In den Filterbindungsstudien wurde die Wechselwirkung des sIL-6R mit dem Aptamer 16-3 in An- bzw. Abwesenheit des Liganden IL-6 untersucht. Zur Bestimmung der prozentualen RNA- Bindung wurde eine definierte Menge an Aptamer 16-3 (125 %) auf die Nitrozellulosemembran aufgetragen (Fig. 5 A). Die Auswertung dieses Experiments zeigte, dass IL-6 auf die
Interaktion zwischen dem Aptamer 16-3 und sIL-6R keinen nennenswerten Einfluss hatte. Die Ermittlung der jeweiligen Dissoziationskonstanten führte zu vergleichbaren Werten.

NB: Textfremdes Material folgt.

(* ===== verification/SqlConnection.v ===== *)
(** * A database connection

    What the source sees of SQLite: a statement runs, fails to prepare, or stops
    with an error; [BEGIN IMMEDIATE], [COMMIT] and [ROLLBACK], which always undoes.  The
    database is a parameter.  An exception is [None]. *)

From S2P Require Import Prelude.

(** [StopsAfter n]: a step fails after [n] rows. *)
Inductive outcome := Runs | PrepareFails | StopsAfter (rows : nat).

Record conn (D : Type) := mkConn {
  c_db : D;
  c_saved : option D;                 (* the database before the open transaction *)
  c_ran : nat;                        (* statements so far *)
}.
Arguments mkConn {D} _ _ _.
Arguments c_db {D} _.
Arguments c_saved {D} _.
Arguments c_ran {D} _.

Definition Stmt (D A : Type) : Type := conn D → option A * conn D.

#[global] Instance Stmt_ret {D} : MRet (Stmt D) := λ A x c, (Some x, c).
#[global] Instance Stmt_bind {D} : MBind (Stmt D) := λ A B f m c,
  match m c with (Some x, c') => f x c' | (None, c') => (None, c') end.

Definition throws {D A} : Stmt D A := λ c, (None, c).

Section Statements.
Context {D : Type} (runs : nat → outcome).

Definition next (d : D) (c : conn D) : conn D := mkConn d (c_saved c) (S (c_ran c)).

(** A SELECT read with [step() == SQLITE_ROW]: an error ends the rows. *)
Definition select {A} (f : D → list A) : Stmt D (list A) := λ c,
  match runs (c_ran c) with
  | Runs => (Some (f (c_db c)), next (c_db c) c)
  | PrepareFails => (None, next (c_db c) c)
  | StopsAfter n => (Some (take n (f (c_db c))), next (c_db c) c)
  end.

(** A statement that must end with [SQLITE_DONE]; [None]: a constraint or a
    trigger refuses it. *)
Definition modify (f : D → option D) : Stmt D unit := λ c,
  match runs (c_ran c), f (c_db c) with
  | Runs, Some d => (Some tt, next d c)
  | _, _ => (None, next (c_db c) c)
  end.

Definition begin_tx : Stmt D unit := λ c,
  match runs (c_ran c) with
  | Runs => (Some tt, mkConn (c_db c) (Some (c_db c)) (S (c_ran c)))
  | _ => (None, next (c_db c) c)
  end.

Definition commit_tx : Stmt D unit := λ c,
  match runs (c_ran c) with
  | Runs => (Some tt, mkConn (c_db c) None (S (c_ran c)))
  | _ => (None, next (c_db c) c)
  end.

Definition rollback_tx (c : conn D) : conn D := mkConn (default (c_db c) (c_saved c)) None (c_ran c).

(** [try { ... } catch (...) { ROLLBACK; throw; }] *)
Definition or_rollback_tx (m : Stmt D unit) : Stmt D unit := λ c,
  match m c with
  | (Some x, c') => (Some x, c')
  | (None, c') => (None, rollback_tx c')
  end.

Definition in_transaction (m : Stmt D unit) : Stmt D unit := begin_tx;; or_rollback_tx (m;; commit_tx).

(** ** What can come out *)

(** Changes inside a transaction: all of [f], or nothing to be seen. *)
Definition changes_by (f : D → option D) (m : Stmt D unit) : Prop :=
  ∀ c, c_saved (m c).2 = c_saved c ∧ ((m c).1 = Some tt → f (c_db c) = Some (c_db (m c).2)).

Lemma bind_eq {A B} (m : Stmt D A) (k : A → Stmt D B) c :
  (m ≫= k) c = match m c with (Some x, c') => k x c' | (None, c') => (None, c') end.
Proof. done. Qed.

Lemma changes_modify f : changes_by f (modify f).
Proof. intros c. unfold modify. destruct (runs (c_ran c)), (f (c_db c)); naive_solver. Qed.

Lemma changes_bind f g m k : changes_by f m → changes_by g k → changes_by (λ d, d' ← f d; g d') (m;; k).
Proof.
  intros Hm Hk c. unfold mbind, Stmt_bind. specialize (Hm c). destruct (m c) as [[[]|] c1]; cbn in *; [|naive_solver].
  destruct Hm as [Hs Hf]. rewrite (Hf eq_refl). cbn. destruct (Hk c1) as [Hs' Hg]. by rewrite Hs', Hs.
Qed.

Lemma in_transaction_cases f m c :
  changes_by f m → c_saved c = None →
  let r := in_transaction m c in
  c_saved r.2 = None ∧
  ((r.1 = Some tt ∧ f (c_db c) = Some (c_db r.2)) ∨ (r.1 = None ∧ c_db r.2 = c_db c)).
Proof.
  intros Hm Hc. cbv zeta. unfold in_transaction, or_rollback_tx, begin_tx, mbind, Stmt_bind. destruct (runs (c_ran c)); [|by split; [|right]..].
  set (c1 := mkConn (c_db c) (Some (c_db c)) (S (c_ran c))). destruct (Hm c1) as [Hs Hf].
  destruct (m c1) as [[[]|] c2]; cbn in *.
  - unfold commit_tx. destruct (runs (c_ran c2)); cbn; rewrite ?Hs; [split; [done|left; auto]|split; [done|by right]..].
  - rewrite Hs. split; [done|by right].
Qed.

Lemma select_keeps {A} (f : D → list A) c :
  c_db (select f c).2 = c_db c ∧ c_saved (select f c).2 = c_saved c ∧
  ∀ l, (select f c).1 = Some l → l `prefix_of` f (c_db c).
Proof.
  unfold select. destruct (runs (c_ran c)); cbn; split_and!; try done; intros l; [by intros [= <-]|].
  intros [= <-]. apply prefix_take.
Qed.

Lemma select_runs {A} (f : D → list A) c : (∀ n, runs n = Runs) → select f c = (Some (f (c_db c)), next (c_db c) c).
Proof. intros Hr. unfold select. by rewrite Hr. Qed.

(** A SELECT of at most one row: it throws, finds nothing, or that row. *)
Lemma select_one {A} (f : D → list A) x c :
  f (c_db c) = [x] →
  let r := select f c in
  c_db r.2 = c_db c ∧ c_saved r.2 = c_saved c ∧ (r.1 = None ∨ r.1 = Some [] ∨ r.1 = Some [x]) ∧
  ((∀ n, runs n = Runs) → r.1 = Some [x]).
Proof.
  intros Hf. cbv zeta. split_and!.
  - by destruct (select_keeps f c).
  - by destruct (select_keeps f c) as (_ & ? & _).
  - unfold select. rewrite Hf. destruct (runs (c_ran c)) as [| |[|n]]; cbn; rewrite ?take_nil; auto.
  - intros Hr. rewrite select_runs by done. cbn. by rewrite Hf.
Qed.

(** A run of statements succeeds where they all run and none is refused. *)
Definition succeeds_by (f : D → option D) (m : Stmt D unit) : Prop :=
  ∀ c d, (∀ n, runs n = Runs) → f (c_db c) = Some d → (m c).1 = Some tt ∧ c_db (m c).2 = d.

Lemma succeeds_modify f : succeeds_by f (modify f).
Proof. intros c d Hr Hf. unfold modify. by rewrite Hr, Hf. Qed.

Lemma succeeds_bind f g m k : succeeds_by f m → succeeds_by g k → succeeds_by (λ d, d' ← f d; g d') (m;; k).
Proof.
  intros Hm Hk c d Hr Hfg. destruct (f (c_db c)) as [d1|] eqn:E; [|done]. destruct (Hm c d1 Hr E) as [H1 H2].
  unfold mbind, Stmt_bind. destruct (m c) as [[[]|] c1]; cbn in *; [|done]. apply Hk; [done|]. by rewrite H2.
Qed.

Lemma in_transaction_runs f m c d :
  (∀ n, runs n = Runs) → succeeds_by f m → f (c_db c) = Some d → (in_transaction m c).1 = Some tt.
Proof.
  intros Hr Hm Hf. unfold in_transaction, or_rollback_tx, begin_tx, mbind, Stmt_bind. rewrite Hr.
  destruct (Hm (mkConn (c_db c) (Some (c_db c)) (S (c_ran c))) d Hr Hf) as [H1 _].
  destruct (m _) as [[[]|] c2]; cbn in H1; [|done]. unfold commit_tx. by rewrite Hr.
Qed.

End Statements.

(** * String arrays in columns

    [SqliteFaultStorage::serialize_json_array] and [parse_json_array]: the
    reporting sources of a fault are one text column.  The parser's position is
    the list of characters from there on. *)



Definition quote : ascii := ascii_of_nat 34.
Definition backslash : ascii := ascii_of_nat 92.
Definition char_b : ascii := ascii_of_nat 8.
Definition char_t : ascii := ascii_of_nat 9.
Definition char_n : ascii := ascii_of_nat 10.
Definition char_f : ascii := ascii_of_nat 12.
Definition char_r : ascii := ascii_of_nat 13.

(** ** Writing *)

Definition escape_char (c : ascii) : list ascii :=
  if Ascii.eqb c quote then [backslash; quote]
  else if Ascii.eqb c backslash then [backslash; backslash]
  else if Ascii.eqb c char_b then [backslash; "b"%char]
  else if Ascii.eqb c char_f then [backslash; "f"%char]
  else if Ascii.eqb c char_n then [backslash; "n"%char]
  else if Ascii.eqb c char_r then [backslash; "r"%char]
  else if Ascii.eqb c char_t then [backslash; "t"%char]
  else [c].

Definition quoted (s : string) : list ascii :=
  quote :: concat (escape_char <$> String.list_ascii_of_string s) ++ [quote].

(** The elements after the first one. *)
Definition more_elements (l : list string) : list ascii := concat ((λ s, ","%char :: quoted s) <$> l).

Definition array_content (l : list string) : list ascii :=
  match l with [] => [] | s :: l' => quoted s ++ more_elements l' end.

Definition serialize_json_array (l : list string) : string :=
  String.string_of_list_ascii ("["%char :: array_content l ++ ["]"%char]).

(** ** Reading *)

Definition is_space (c : ascii) : bool :=
  let n := nat_of_ascii c in (n =? 32)%nat || ((9 <=? n)%nat && (n <=? 13)%nat).

Fixpoint skip_space (l : list ascii) : list ascii :=
  match l with c :: l' => if is_space c then skip_space l' else l | [] => [] end.

Fixpoint skip_separators (l : list ascii) : list ascii :=
  match l with
  | c :: l' => if is_space c || Ascii.eqb c ","%char then skip_separators l' else l
  | [] => []
  end.

Definition unescape (c : ascii) : ascii :=
  if Ascii.eqb c "b"%char then char_b
  else if Ascii.eqb c "f"%char then char_f
  else if Ascii.eqb c "n"%char then char_n
  else if Ascii.eqb c "r"%char then char_r
  else if Ascii.eqb c "t"%char then char_t
  else c.

(** The value up to the closing quote, and the text from there on. *)
Fixpoint read_value (l : list ascii) : list ascii * list ascii :=
  match l with
  | [] => ([], [])
  | c :: l' =>
      if Ascii.eqb c quote then ([], l)
      else if Ascii.eqb c backslash then
        match l' with
        | [] => ([c], [])
        | e :: l'' => let '(v, rest) := read_value l'' in (unescape e :: v, rest)
        end
      else let '(v, rest) := read_value l' in (c :: v, rest)
  end.

(** The main loop; each round consumes a character, so the length is fuel
    enough. *)
Fixpoint read_elements (fuel : nat) (l : list ascii) : list string :=
  match fuel with
  | O => []
  | S fuel' =>
      match skip_space l with
      | [] => []
      | c :: l' =>
          if Ascii.eqb c quote then
            let '(v, rest) := read_value l' in
            String.string_of_list_ascii v :: read_elements fuel' (skip_separators (tail rest))
          else []
      end
  end.

Definition parse_json_array (s : string) : list string :=
  match String.list_ascii_of_string s with
  | c :: l =>
      if Ascii.eqb c "["%char && bool_decide (last l = Some "]"%char) then
        read_elements (length l) (removelast l)
      else []
  | [] => []
  end.

Example parse_example : parse_json_array (serialize_json_array ["/a"; "q" +:+ String quote "x"; ""]) =
  ["/a"; "q" +:+ String quote "x"; ""].
Proof. by vm_compute. Qed.

(** ** Round trip *)

Lemma read_escape_char c l v rest :
  read_value l = (v, rest) → read_value (escape_char c ++ l) = (c :: v, rest).
Proof. intros H. destruct c as [[] [] [] [] [] [] [] []]; lazy in H |- *; by rewrite H. Qed.

Lemma read_escaped l rest :
  read_value (concat (escape_char <$> l) ++ quote :: rest) = (l, quote :: rest).
Proof.
  induction l as [|c l IH]; [done|]. cbn [fmap list_fmap concat]. rewrite <-app_assoc. by apply read_escape_char.
Qed.

Lemma quoted_app s rest :
  quoted s ++ rest = quote :: concat (escape_char <$> String.list_ascii_of_string s) ++ quote :: rest.
Proof. unfold quoted. cbn. by rewrite <-app_assoc. Qed.

Lemma read_quoted fuel s rest :
  read_elements (S fuel) (quoted s ++ rest) = s :: read_elements fuel (skip_separators rest).
Proof.
  rewrite quoted_app. cbn [read_elements skip_space]. change (is_space quote) with false. cbv iota.
  rewrite Ascii.eqb_refl, read_escaped. cbn [tail]. by rewrite String.string_of_list_ascii_of_string.
Qed.

Lemma length_more s l : (S (length l) ≤ length (quoted s ++ more_elements l))%nat.
Proof.
  induction l as [|t l IH]; unfold more_elements in *; cbn in *; [lia|].
  rewrite !length_app in *. cbn in *. rewrite !length_app in *. cbn in *. lia.
Qed.

Lemma read_more fuel s l :
  (S (length l) ≤ fuel)%nat → read_elements fuel (quoted s ++ more_elements l) = s :: l.
Proof.
  revert fuel s. induction l as [|t l IH]; intros fuel s Hf; destruct fuel as [|fuel]; cbn [length] in Hf; try lia.
  - rewrite read_quoted. by destruct fuel.
  - rewrite read_quoted. f_equal. unfold more_elements. cbn [fmap list_fmap concat app skip_separators].
    change (is_space "," || Ascii.eqb "," ",") with true. cbv iota.
    replace (skip_separators (quoted t ++ concat ((λ s0, ","%char :: quoted s0) <$> l)))
      with (quoted t ++ more_elements l) by done. apply IH. lia.
Qed.

(** What was written is read back, for strings of any characters. *)
Lemma parse_serialize_array l : parse_json_array (serialize_json_array l) = l.
Proof.
  unfold parse_json_array, serialize_json_array. rewrite String.list_ascii_of_string_of_list_ascii.
  rewrite last_snoc, bool_decide_eq_true_2 by done. cbn [andb]. change (Ascii.eqb "[" "[") with true. cbv iota.
  rewrite removelast_last, length_app. cbn [length]. destruct l as [|s l]; [done|]. cbn [array_content].
  apply read_more. pose proof (length_more s l). lia.
Qed.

Der Befund, dass zwischen dem Aptamer 16-3 und IL-6 keine Kompetition stattfand, wurde mit Gel-Shift-Assays überprüft. Dazu wurde das Aptamer (<1 nM) mit dem sIL-6R (75 nM) inkubiert. Den Bindungsansätzen wurden steigende Mengen des Liganden IL-6 (0-150 nM) als Kompetitor zugesetzt. Die Trennung der Aptamer-Protein-Komplexe erfolgte im nativen PAA- Gel (s.o.). Fig. 6 zeigt deutlich, dass trotz steigender IL-6-Konzentrationen die deutliche Interaktion zwischen Aptamer und sIL-6R erhalten blieb, d.h. die in ihrem Laufverhalten verlangsamten Aptamer-sIL-6R-Komplexe wurden nicht gestört. Das Aptamer 16-3 und IL-6 wiesen somit nicht die gleiche Bindungsstelle am Rezeptor auf. In einem zweiten Gel-Shift-Experiment wurde die Konzentration an IL-6 auf 1,5 μΜ erhöht. Auch diese hohe Liganden-Konzentration hatte keinen Einfluss auf die Aptamerbindung.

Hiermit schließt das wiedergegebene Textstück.